TodaysVerse.net
But and if that servant say in his heart, My lord delayeth his coming; and shall begin to beat the menservants and maidens, and to eat and drink, and to be drunken;
King James Version

Meaning

This verse comes just before the judgment described in the following verse — it sets up the events that led there. Jesus is telling a parable about a servant, a household manager, left in charge while the master is away. The servant's failure isn't openly rejecting the master — it's convincing himself that because the master is taking a long time, the normal rules don't apply for now. 'Beating the menservants and maidservants' means abusing those under his care — people he was supposed to protect and lead well. The eating, drinking, and drunkenness represent self-indulgence unchecked by any sense of accountability. The master's delay didn't change the servant's character — it revealed what was already there.

Prayer

God, you see the private calculations I make when I think consequences are far away. Convict me gently — and change me. Help me treat every person in my life as if you were standing right there watching, because you are. Amen.

Reflection

Waiting is a character test. What a person does when no one seems to be watching — and when consequences feel safely distant — may be the truest picture of who they are. The servant in Jesus' story didn't suddenly become cruel when the master left; the absence simply created space for what was already inside him to surface. He didn't stop believing the master existed. He just concluded, privately, that the master wasn't coming soon. That one internal calculation — 'there's still plenty of time' — was enough to change everything about how he treated the people around him.

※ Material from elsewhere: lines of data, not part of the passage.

Lemma poss_sync_file_spec kvs : forall qs m buf,
  TaskQueue.queues off (queue m) qs -> Forall (fun kv => is_cmd (fst kv) = false /\ value_ok (snd kv)) kvs ->
  (length kvs <= length (qs TASK_Q_HOME))%nat ->
  exists st', poss_sync_file m buf kvs = Some (buf, with_queue m st') /\
    TaskQueue.queues off st' (TaskQueue.drawn TASK_Q_WAIT (length kvs) qs) /\
    Forall2 (fun t kv => TaskQueue.job <$> TaskQueue.tasks st' !! t = Some (sync_job kv)) (take (length kvs) (qs TASK_Q_HOME)) kvs /\
    (forall x, x ∉ take (length kvs) (qs TASK_Q_HOME) -> TaskQueue.job <$> TaskQueue.tasks st' !! x = job_of m x).
Proof.
  induction kvs as [|[k v] kvs IH]; intros qs m buf Q Hok Hl; cbn [poss_sync_file length].
  { exists (queue m). rewrite take_0. split; [by destruct m|]. split; [|done].
    apply (TaskQueue.queues_ext off _ qs); [intros; by rewrite TaskQueue.drawn_0|done]. }
  apply Forall_cons in Hok as [[Hk Hv] Hok]. cbn [fst snd length] in *. rewrite Hk, trim_value_ok by done. cbn [mbind option_bind].
  destruct (qs TASK_Q_HOME) as [|t rest] eqn:Eq; [simpl in Hl; lia|]. unfold do_poss_sync_file.
  match goal with |- context [queue_task m ?b ?s ?q] =>
    destruct (queue_task_spec qs m b s q t rest Q eq_refl ltac:(done) Eq) as (st1 & -> & Q1 & J1 & J1') end.
  cbn [mbind option_bind]. simpl (negb _). cbv iota.
  assert (Hrest : TaskQueue.drawn TASK_Q_WAIT 1 qs TASK_Q_HOME = rest) by (by rewrite TaskQueue.drawn_home, Eq).
  assert (Hnd : NoDup (t :: rest)).
  { rewrite <- Eq. destruct (TaskQueue.q_ring _ _ _ Q TASK_Q_HOME eq_refl) as [_ Hnd]. by apply NoDup_cons in Hnd as [_ Hnd]. }
  apply NoDup_cons in Hnd as [Ht _].
  destruct (IH _ (with_queue m st1) buf Q1 Hok) as (st2 & -> & Q2 & F2 & J2); [rewrite Hrest; simpl in Hl; lia|].
  rewrite Hrest in F2, J2. cbn [take firstn].
  assert (Hd : forall n, t ∉ take n rest) by (intros n Hin; apply Ht; apply elem_of_take in Hin as (i & Hi & _); by apply list_elem_of_lookup_2 in Hi).
  exists st2. split; [done|]. split; [|split].
  - apply (TaskQueue.queues_ext off _ (TaskQueue.drawn TASK_Q_WAIT (length kvs) (TaskQueue.drawn TASK_Q_WAIT 1 qs))); [|done].
    intros s. rewrite <- TaskQueue.drawn_add by done. done.
  - constructor; [|done]. rewrite J2 by done. exact J1.
  - intros x Hx. rewrite J2 by set_solver. apply J1'. set_solver.
Qed.

(** The files named in an M_SYNCFILE request are queued to be fetched.
    A request that names up to 17 files, each with the address to fetch it
    from, takes as many tasks off the home queue and puts them at the end of the
    waiting queue in the order of the request; each says the file, the address and
    that the master asked for it, no other task changes, and the answer is one
    message that says OK. *)
Theorem sync_files_queued qs m sq kvs junk rest :
  TaskQueue.queues off (queue m) qs -> (length kvs <= length (qs TASK_Q_HOME))%nat ->
  Forall (fun kv => is_cmd (fst kv) = false /\ value_ok (snd kv)) kvs ->
  pair_mem = Some junk -> zlen junk = 20 -> Forall pair_ok kvs -> zlen kvs <= 17 ->
  let q := request (str "M_SYNCFILE") kvs in
  let head := Poss.create_poss_head sq RSP_PFS_CMD 13 in
  exists st', do_request m sq (zlen q) (q ++ rest) = Some (fst head ++ str "sync file OK!", snd head, with_queue m st') /\
    TaskQueue.queues off st' (TaskQueue.drawn TASK_Q_WAIT (length kvs) qs) /\
    Forall2 (fun t kv => TaskQueue.job <$> TaskQueue.tasks st' !! t = Some (sync_job kv)) (take (length kvs) (qs TASK_Q_HOME)) kvs /\
    (forall x, x ∉ take (length kvs) (qs TASK_Q_HOME) -> TaskQueue.job <$> TaskQueue.tasks st' !! x = job_of m x).
Proof.
  intros Q Hl Hok Hm Hj Hp Hc q head.
  destruct (poss_sync_file_spec kvs qs m [] Q Hok Hl) as (st' & E & Q' & F & J). exists st'. split; [|done].
  unfold q. rewrite (do_request_spec m sq (str "M_SYNCFILE") kvs junk rest Hm Hj) by (done || by apply (list_elem_of_lookup_2 _ 4)).
  change (get_cmd_position (str "M_SYNCFILE")) with M_SYNCFILE. unfold answer. rewrite Z.eqb_refl.
  change (M_SYNCFILE =? M_CONFUPDA) with false. change (M_SYNCFILE =? M_GETINFO) with false.
  change (M_SYNCFILE =? M_SETDIRTIME) with false. change (M_SYNCFILE =? M_GETDIRTIME) with false. cbv iota.
  cbn [poss_sync_file]. change (is_cmd (str "pfs_cmd")) with true. cbv iota. rewrite E. cbn [mbind option_bind].
  change (or_else [] (str "sync file OK!")) with (str "sync file OK!"). unfold reply.
  change (zlen (str "sync file OK!") <=? 0) with false. cbv iota.
  change (sent_text (str "sync file OK!")) with (Some (str "sync file OK!")). cbn [mbind option_bind].
  change (zlen (str "sync file OK!")) with 13. fold head. by destruct head.
Qed.

End Queues.

(** ** Settings *)

Section Settings.
Hypothesis malloc_sound : forall st, exists a, MyConfig.k_malloc st = Some a /\ MyConfig.entries st !! a = None.

Record setting_ok (kv : bytes * bytes) : Prop := mk_setting_ok {
  so_name : fst kv ∈ validcmd;
  so_value : value_ok (snd kv);
  so_short : (length (snd kv) < MyConfig.VAL_MAX_LEN)%nat
}.

Lemma valid_name k : k ∈ validcmd ->
  is_cmd k = false /\ isvalid k = false /\ map MyConfig.sep_char k = k /\
  exists pr k0, map MyConfig.key_char (pr ++ k0) = k /\
    match strchr k 95 with
    | Some i => pr = take i k ++ [45] /\ k0 = drop (Datatypes.S i) k /\ (i < 19)%nat /\ (length k0 < 30)%nat
    | None => pr = [] /\ k0 = k
    end.
Proof.
  intros Hk. revert k Hk. apply Forall_forall.
  repeat (constructor; [split; [reflexivity|]; split; [reflexivity|]; split; [reflexivity|]; eexists _, _; split;
    [|lazy; first [split; [reflexivity|]; split; [reflexivity|]; split; lia|split; reflexivity]]; reflexivity|]).
  constructor.
Qed.

Abbreviation newest := MyConfig.newest.

Lemma newest_app k l1 l2 : newest k (l1 ++ l2) = match newest k l1 with Some v => Some v | None => newest k l2 end.
Proof.
  induction l1 as [|[k' v'] l1 IH]; [done|]. cbn [app]. rewrite !MyConfig.newest_cons, IH. by destruct (streq k _).
Qed.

Think about how the belief that 'this matters, and it matters now' changes the way you show up at work, at home, in the invisible interactions no one else sees or records. The servant's cruelty didn't start with an explosion — it started with a quiet decision that accountability was far enough away to be ignored. What quiet decisions are you making? About a relationship you've been letting slide? About a pattern of behavior you're tolerating because the consequences still feel theoretical? The gap between who you are in public and who you are when no one's watching is exactly the gap Jesus is pointing at here. The question worth sitting with is this: would you be comfortable if the master walked in right now?

Discussion Questions

1

What does it reveal about human nature that the servant's first move when he felt unobserved was to hurt those beneath him rather than simply relax or take a break?

2

Where in your life does the feeling of 'there's still time' or 'no one is watching right now' most affect how you actually behave?

3

This parable assumes that how we treat people with less power than us directly reflects our relationship with God. Do you agree with that connection — why or why not?

4

Who in your life might be experiencing the effects of you not living as if accountability is real and present — even in small, everyday ways?

5

What is one relationship or responsibility where you need to stop treating the master's return as a distant theoretical event and start treating it as something that could matter today?